Les travaux de recherches présentés dans ce mémoire démontrent et comparent avec son homologue covalent le comportement unique d'orientation induit par la lumière de la chaîne latérale d'un polymère supramoléculaire. Les résultats démontrent une utilisation potentielle pour faire de l'enregistrement holographique et d'autres applications en photoniques. Un polymère azopyridine amorphe a été synthétisé, et les complexes supramoléculaires entre la chaîne latérale cristalline liquide et l'acide hexanoique ou decanoique ont été obtenus. Les caractérisations ont confirmé la présence de pont hydrogène et par conséquent la présence de phase liquide cristalline. Une comparaison avec un polymère avec une chaîne latérale azobenzene liée de façon covalente a été effectuée. La photo-isomérisation, l'orientation et l'effet du recuit ont été comparés. En regardant les résultats, les deux échantillons sont très différents par rapport à la cinétique de la photo-isomérisation. Le complexe du polymère azopyridine avec l'acide hexanoique (Hex) a un comportement similaire au polymère avec une chaîne latérale azobenzene liée de façon covalente sur le plan de l'isomérisation, l'orientation, et le recuit. Cependant, le complexe avec l'acide dodecanoique (De) a un comportement très différent. Nous déduisons que c'est causé par le mouvement coopératif de la chaîne cristalline liquide. Un objectif secondaire de cette étude était de regarder l'avantage et les désavantages de quatre différentes méthodes d'excitation pour provoquer l'orientation des molécules.

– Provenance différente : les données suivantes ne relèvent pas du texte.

(** What [binary_round] makes of [mx * 2 ^ ex]: the exact number when its
    digits fit, and what [binary_round_aux] makes of it otherwise. *)
Lemma binary_round_spec : forall sx mx ex,
  let d := Zdigits2 (Z.pos mx) in
  let e1 := fexp64 (d + ex) in
  match binary_round F64.prec F64.emax sx mx ex with
  | S754_zero s => s = sx /\ ex < e1 /\ Z.pos mx < 2 ^ (e1 - ex)
  | S754_finite s m e =>
      s = sx
      /\ e1 <= e <= 971
      /\ Zdigits2 (Z.pos m) + e <= Z.max (d + ex + 1) (-1073)
      /\ (e1 <= ex -> e = e1 /\ Z.pos m = Z.pos mx * 2 ^ (ex - e1))
      /\ (ex < e1 ->
          Z.pos mx / 2 ^ (e1 - ex) * 2 ^ (e1 - ex)
          <= Z.pos m * 2 ^ (e - ex)
          <= (Z.pos mx / 2 ^ (e1 - ex) + 1) * 2 ^ (e1 - ex))
      /\ e <= fexp64 (d + ex + 1)
  | S754_infinity s => s = sx /\ 971 < fexp64 (d + ex + 1)
  | S754_nan => False
  end.
Proof.
  intros sx mx ex d e1.
  assert (Hddef : d = Zdigits2 (Z.pos mx)) by reflexivity.
  assert (He1def : e1 = fexp64 (d + ex)) by reflexivity.
  clearbody e1 d.
  assert (Hfe : fexp64 (d + ex) <= fexp64 (d + ex + 1) <= fexp64 (d + ex) + 1).
  { rewrite !fexp64_eq. lia. }
  unfold binary_round, shl_align.
  change (Z.pos (digits2_pos mx)) with (Zdigits2 (Z.pos mx)).
  rewrite <- Hddef.
  change (fexp F64.prec F64.emax (d + ex)) with (fexp64 (d + ex)).
  rewrite <- He1def.
  destruct (e1 - ex) as [ | p | p] eqn:Ediff.
  - pose proof (binary_round_aux_spec sx (Z.pos mx) ex ltac:(lia)) as H.
    cbv zeta in H. unfold round_shift in H. rewrite <- Hddef, <- He1def in H.
    replace (e1 - ex) with 0 in H by lia. rewrite Z.max_id in H.
    destruct (binary_round_aux F64.prec F64.emax sx (Z.pos mx) ex loc_Exact)
      as [s | s | | s m e].
    + destruct H as (_ & H). rewrite Z.pow_0_r, Z.div_1_r in H. lia.
    + destruct H as (Hs & H). split; [exact Hs | ]. lia.
    + exact H.
    + destruct H as (Hs & He & _ & Hex & Hmag). destruct (Hex eq_refl) as (Hm & Hee).
      split; [exact Hs | ]. split; [lia | ]. split; [rewrite <- ?Hddef in *; lia | ].
      split; [ | split; lia]. intros _. replace (ex - e1) with 0 by lia.
      rewrite Z.pow_0_r. lia.
  - pose proof (binary_round_aux_spec sx (Z.pos mx) ex ltac:(lia)) as H.
    cbv zeta in H. unfold round_shift in H. rewrite <- Hddef, <- He1def in H.
    rewrite Ediff in H. rewrite Z.max_r in H by lia.
    assert (Hk : Z.pos p = e1 - ex) by lia. rewrite Hk in H. rewrite ?Hk.
    destruct (binary_round_aux F64.prec F64.emax sx (Z.pos mx) ex loc_Exact)
      as [s | s | | s m e].
    + destruct H as (Hs & H). split; [exact Hs | ]. split; [lia | ].
      assert (0 < 2 ^ (e1 - ex)) by (apply Z.pow_pos_nonneg; lia).
      destruct (Z.lt_ge_cases (Z.pos mx) (2 ^ (e1 - ex))) as [ | Hge]; [assumption | ].
      assert (1 <= Z.pos mx / 2 ^ (e1 - ex)); [ | lia].
      apply Z.div_le_lower_bound; lia.
    + destruct H as (Hs & H). split; [exact Hs | ]. lia.
    + exact H.
    + destruct H as (Hs & He & Hval & _ & Hmag).
      split; [exact Hs | ]. split; [lia | ]. split; [lia | ].
      split; [lia | ]. split; [intros _; exact Hval | lia].
  - assert (Hz : Z.pos (Pos.iter xO mx p) = Z.pos mx * 2 ^ (ex - e1)).
    { rewrite iter_xO_pow2. f_equal. f_equal. lia. }
    pose proof (binary_round_aux_spec sx (Z.pos (Pos.iter xO mx p)) e1 ltac:(lia)) as H.
    cbv zeta in H. unfold round_shift in H.
    assert (Hdz : Zdigits2 (Z.pos (Pos.iter xO mx p)) = d + (ex - e1)).
    { rewrite Hz, Zdigits2_mul_pow2 by lia. lia. }
    rewrite Hdz in H.
    replace (d + (ex - e1) + e1) with (d + ex) in H by lia.
    rewrite <- He1def in H.
    replace (e1 - e1) with 0 in H by lia. rewrite Z.max_id in H.
    destruct (binary_round_aux F64.prec F64.emax sx (Z.pos (Pos.iter xO mx p)) e1
                loc_Exact) as [s | s | | s m e].
    + destruct H as (_ & H). rewrite Z.pow_0_r, Z.div_1_r in H. lia.
    + destruct H as (Hs & H). split; [exact Hs | ]. lia.
    + exact H.
    + destruct H as (Hs & He & _ & Hex & Hmag). destruct (Hex eq_refl) as (Hm & Hee).
      split; [exact Hs | ]. split; [lia | ]. split; [lia | ].
      split; [ | split; lia]. intros _. split; [lia | ]. rewrite Hm. exact Hz.
Qed.
(** The handler whose turn it is not leaves the lock. *)
Lemma settle_other k s q :
  invariant s ->
  Server.turn_of (server s) = Server.client_id_of (tid_of k) ->
  pc_at (flip k) s = Some q ->
  exists s' q',
    leads s s' /\ invariant s' /\ frame s s'
    /\ pc_at k s' = pc_at k s
    /\ pc_at (flip k) s' = Some q' /\ Server.inside q' = false.
Proof.
  intros Hi Ht Hq.
  destruct (pc_branch _ _ _ Hi Hq) as [B F].
  pose proof (id_of_flip k) as Hne.
  assert (Step : forall s0 q0, invariant s0 ->
            Server.turn_of (server s0) = Server.client_id_of (tid_of k) ->
            pc_at (flip k) s0 = Some q0 -> q0 = Server.AtSendWait ->
            exists s1, leads s0 s1 /\ invariant s1 /\ frame s0 s1
              /\ pc_at k s1 = pc_at k s0
              /\ pc_at (flip k) s1 = Some Server.AtSleep).
  { intros s0 q0 Hi0 Ht0 Hq0 ->.
    destruct (serve_chain (flip k) s0 _ Hi0 Hq0) as (s1 & L & I & Fr & P & Q);
      try discriminate.
    rewrite flip_flip in Q. exists s1. simpl in P. auto 10. }
  destruct q; simpl in B.
  - exists s, Server.AtLock. auto 10 using leads_refl, frame_refl.
  - destruct (serve_chain (flip k) s _ Hi Hq) as (s1 & L & I & Fr & P & Q);
      try discriminate.
    rewrite flip_flip in Q. simpl in P. rewrite Ht in P.
    destruct (Z.eqb_spec (Server.client_id_of (tid_of k))
                (Server.client_id_of (tid_of (flip k)))) as [E|_];
      [congruence|].
    assert (Ht1 : Server.turn_of (server s1) = Server.client_id_of (tid_of k))
      by (rewrite (same_turn _ _ Fr); exact Ht).
    destruct (Step s1 _ I Ht1 P eq_refl) as (s2 & L2 & I2 & Fr2 & P2 & Q2).
    exists s2, Server.AtSleep.
    assert (pc_at k s2 = pc_at k s) by congruence.
    eauto 10 using leads_trans, frame_trans.
  - congruence.
  - congruence.
  - destruct (Step s _ Hi Ht Hq eq_refl) as (s2 & L2 & I2 & Fr2 & P2 & Q2).
    exists s2, Server.AtSleep. auto 10.
  - exists s, Server.AtSleep. auto 10 using leads_refl, frame_refl.
  - exfalso. exact (F r eq_refl).
Qed.

(** The handler whose turn it is reaches the read of the reply once the
    other handler is outside the lock. *)
Lemma reach_recv k q n : forall s p,
  (distance p <= n)%nat ->
  invariant s ->
  Server.turn_of (server s) = Server.client_id_of (tid_of k) ->
  pc_at k s = Some p ->
  pc_at (flip k) s = Some q ->
  Server.inside q = false ->
  exists s',
    leads s s' /\ invariant s' /\ frame s s'
    /\ pc_at k s' = Some Server.AtRecv.
Proof.
  induction n as [|n IH]; intros s p Hd Hi Ht Hp Hq Iq;
    destruct (pc_branch _ _ _ Hi Hp) as [B F].
  - destruct p; simpl in Hd, B; try lia; try congruence.
    exists s. auto 10 using leads_refl, frame_refl.
  - assert (Hr : p = Server.AtRecv \/ p <> Server.AtRecv)
      by (destruct p; auto; right; discriminate).
    destruct Hr as [->|Hnr].
    { exists s. auto 10 using leads_refl, frame_refl. }
    destruct (serve_chain k s p Hi Hp Hnr) as (s1 & L & I & Fr & P & Q).
    { intros ->. exact (lock_free _ _ _ _ Hi Hp Hq eq_refl Iq). }
    assert (Ht1 : Server.turn_of (server s1) = Server.client_id_of (tid_of k))
      by (rewrite (same_turn _ _ Fr); exact Ht).
    rewrite Ht in P.
    assert (Hd1 : (distance (advance (Server.client_id_of (tid_of k))
                     (Server.client_id_of (tid_of k)) p) <= n)%nat).
    { destruct p; simpl in *; try rewrite Z.eqb_refl; simpl; try lia;
        try congruence. }
    rewrite Hq in Q.
    destruct (IH s1 _ Hd1 I Ht1 P Q Iq) as (s2 & L2 & I2 & Fr2 & P2).
    exists s2. eauto 10 using leads_trans, frame_trans.
Qed.

Lemma set_link_facts k l s :
  link_of k (set_link k l s) = l
  /\ link_of (flip k) (set_link k l s) = link_of (flip k) s
  /\ server (set_link k l s) = server s
  /\ wire (set_link k l s) = wire s.
Proof. destruct k, s; simpl; auto. Qed.

(** A participant about to send sends. *)
Lemma sends k s message :
  Client.pc (peer (link_of k s)) = Client.AtSend message ->
  exists s', step (Cli k) s = Some s'
             /\ length (wire s') = S (length (wire s)).
Proof.
  intros P. simpl. unfold participate. cbv zeta. rewrite P.
  unfold Client.client. rewrite P. cbv beta iota.
  eexists. split; [reflexivity|].
  destruct (set_link_facts k
    (Link (Client.State (Client.client_name (peer (link_of k s)))
             (Client.current_number (peer (link_of k s)) + 2)
             Client.AtSleepSecond
             (message :: Client.sent (peer (link_of k s)))
             ((Client.client_name (peer (link_of k s)) ++ " sent: "
               ++ str (Client.current_number (peer (link_of k s))))
              :: Client.printed (peer (link_of k s))))
          (address (link_of k s)) (down (link_of k s))
          (up (link_of k s) ++ [message]))
    (State (server s) (link1 s) (link2 s) (message :: wire s)))
    as (_ & _ & _ & W).
  rewrite W. reflexivity.
Qed.

(** A participant that is awake reads the signal in front of it. *)
Lemma reads k s signal rest :
  Client.pc (peer (link_of k s)) = Client.AtRecv ->
  down (link_of k s) = signal :: rest ->
  signal = "GO" \/ signal = "WAIT" ->
  exists s',
    step (Cli k) s = Some s'
    /\ server s' = server s /\ wire s' = wire s
    /\ down (link_of k s') = rest
    /\ up (link_of k s') = up (link_of k s)
    /\ idle (Client.pc (peer (link_of k s')))
       = (if String.eqb signal "GO" then false else true)
    /\ (signal = "GO" -> exists m,
          Client.pc (peer (link_of k s')) = Client.AtSend m).
Proof.
  intros P D Hs. simpl. unfold participate. cbv zeta. rewrite P, D.
  unfold Client.client. rewrite P.
  destruct Hs as [-> | ->]; simpl; eexists; (split; [reflexivity|]);
    match goal with
    | |- context [set_link k ?l ?s0] =>
        destruct (set_link_facts k l s0) as (L & _ & S & W);
        rewrite L, S, W
    end; simpl; repeat split; eauto; discriminate.
Qed.

(** A sleeping participant wakes. *)
Lemma wakes k s :
  Client.pc (peer (link_of k s)) = Client.AtSleepSecond
  \/ Client.pc (peer (link_of k s)) = Client.AtSleepTenth ->
  exists s',
    step (Cli k) s = Some s'
    /\ server s' = server s /\ wire s' = wire s
    /\ down (link_of k s') = down (link_of k s)
    /\ up (link_of k s') = up (link_of k s)
    /\ Client.pc (peer (link_of k s')) = Client.AtRecv.
Proof.
  intros P. simpl. unfold participate. cbv zeta.
  unfold Client.client.
  destruct P as [P|P]; rewrite P; eexists; (split; [reflexivity|]);
    match goal with
    | |- context [set_link k ?l ?s0] =>
        destruct (set_link_facts k l s0) as (L & _ & S & W);
        rewrite L, S, W
    end; simpl; auto.
Qed.

(** A GO behind any number of WAITs is read and answered. *)
Lemma answered k ws : forall s,
  invariant s ->
  down (link_of k s) = (ws ++ ["GO"])%list ->
  waits ws ->
  idle (Client.pc (peer (link_of k s))) = true ->
  exists s', leads s s' /\ length (wire s') = S (length (wire s)).
Proof.
  assert (Awake : forall s,
            idle (Client.pc (peer (link_of k s))) = true ->
            exists s1, leads s s1 /\ server s1 = server s
              /\ wire s1 = wire s
              /\ down (link_of k s1) = down (link_of k s)
              /\ Client.pc (peer (link_of k s1)) = Client.AtRecv).
  { intros s Hi.
    destruct (Client.pc (peer (link_of k s))) eqn:P; try discriminate.
    - exists s. auto using leads_refl.
    - destruct (wakes k s (or_introl P)) as (s1 & St & S & W & D & U & P1).
      exists s1. eauto 10 using leads_step.
    - destruct (wakes k s (or_intror P)) as (s1 & St & S & W & D & U & P1).
      exists s1. eauto 10 using leads_step. }
  induction ws as [|w ws IH]; intros s Hi Hd Hw Hidle;
    destruct (Awake s Hidle) as (s1 & L1 & S1 & W1 & D1 & P1);
    rewrite Hd in D1; simpl in D1.
  - destruct (reads k s1 _ _ P1 D1 (or_introl eq_refl))
      as (s2 & St & S2 & W2 & D2 & U2 & _ & Hsend).
    destruct (Hsend eq_refl) as [m Pm].
    destruct (sends k s2 m Pm) as (s3 & St3 & W3).
    exists s3. split; [|congruence].
    eauto using leads_trans, leads_step.
  - inversion Hw as [|x xs Hx Hxs]; subst.
    destruct (reads k s1 _ _ P1 D1 (or_intror eq_refl))
      as (s2 & St & S2 & W2 & D2 & U2 & I2 & _).
    assert (L2 : leads s s2) by eauto using leads_trans, leads_step.
    destruct (IH s2 (leads_invariant _ _ Hi L2) D2 Hxs I2) as (s3 & L3 & W3).
    exists s3. split; [eauto using leads_trans | congruence].
Qed.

Abstract : This study investigated the unique light-induced orientation behavior of a supramolecular side-chain liquid crystalline polymer by comparing it with the covalent counterpart. The results showed it has a potential utility in holographie storage and other photonic applications. An amorphous azopyridine-containing polymer was synthesized. And its supramolecular side-chain liquid crystalline complexes with hexanoic acid and decanoic acid were obtained respectively. Characterizations confirming the hydrogen bonds and the consequential liquid crystalline phases were performed. Comparing with a covalent azobenzene-containing side-chain liquid crystalline polymer counterpart, the photoinduced isomerization, orientation and anneal effects of the samples were studied. Two supramolecular samples have more data scattering in the photoinduced isomerization kinetic study comparing to the covalent sample. The complex of azopyridine polymer with hexanoic acid (Hex) has a similar behavior as the covalent azobenzene liquid crystalline polymer (Ref) in isomerization, orientation and annealing results. The complex of azopyridine polymer with decanoic acid (De) has a much different behavior. We infer that it is caused by the"liquid crystalline cooperative motion". As a secondary aim of this study, the advantage and weakness of four different excitation methods to induce orientation have been compared.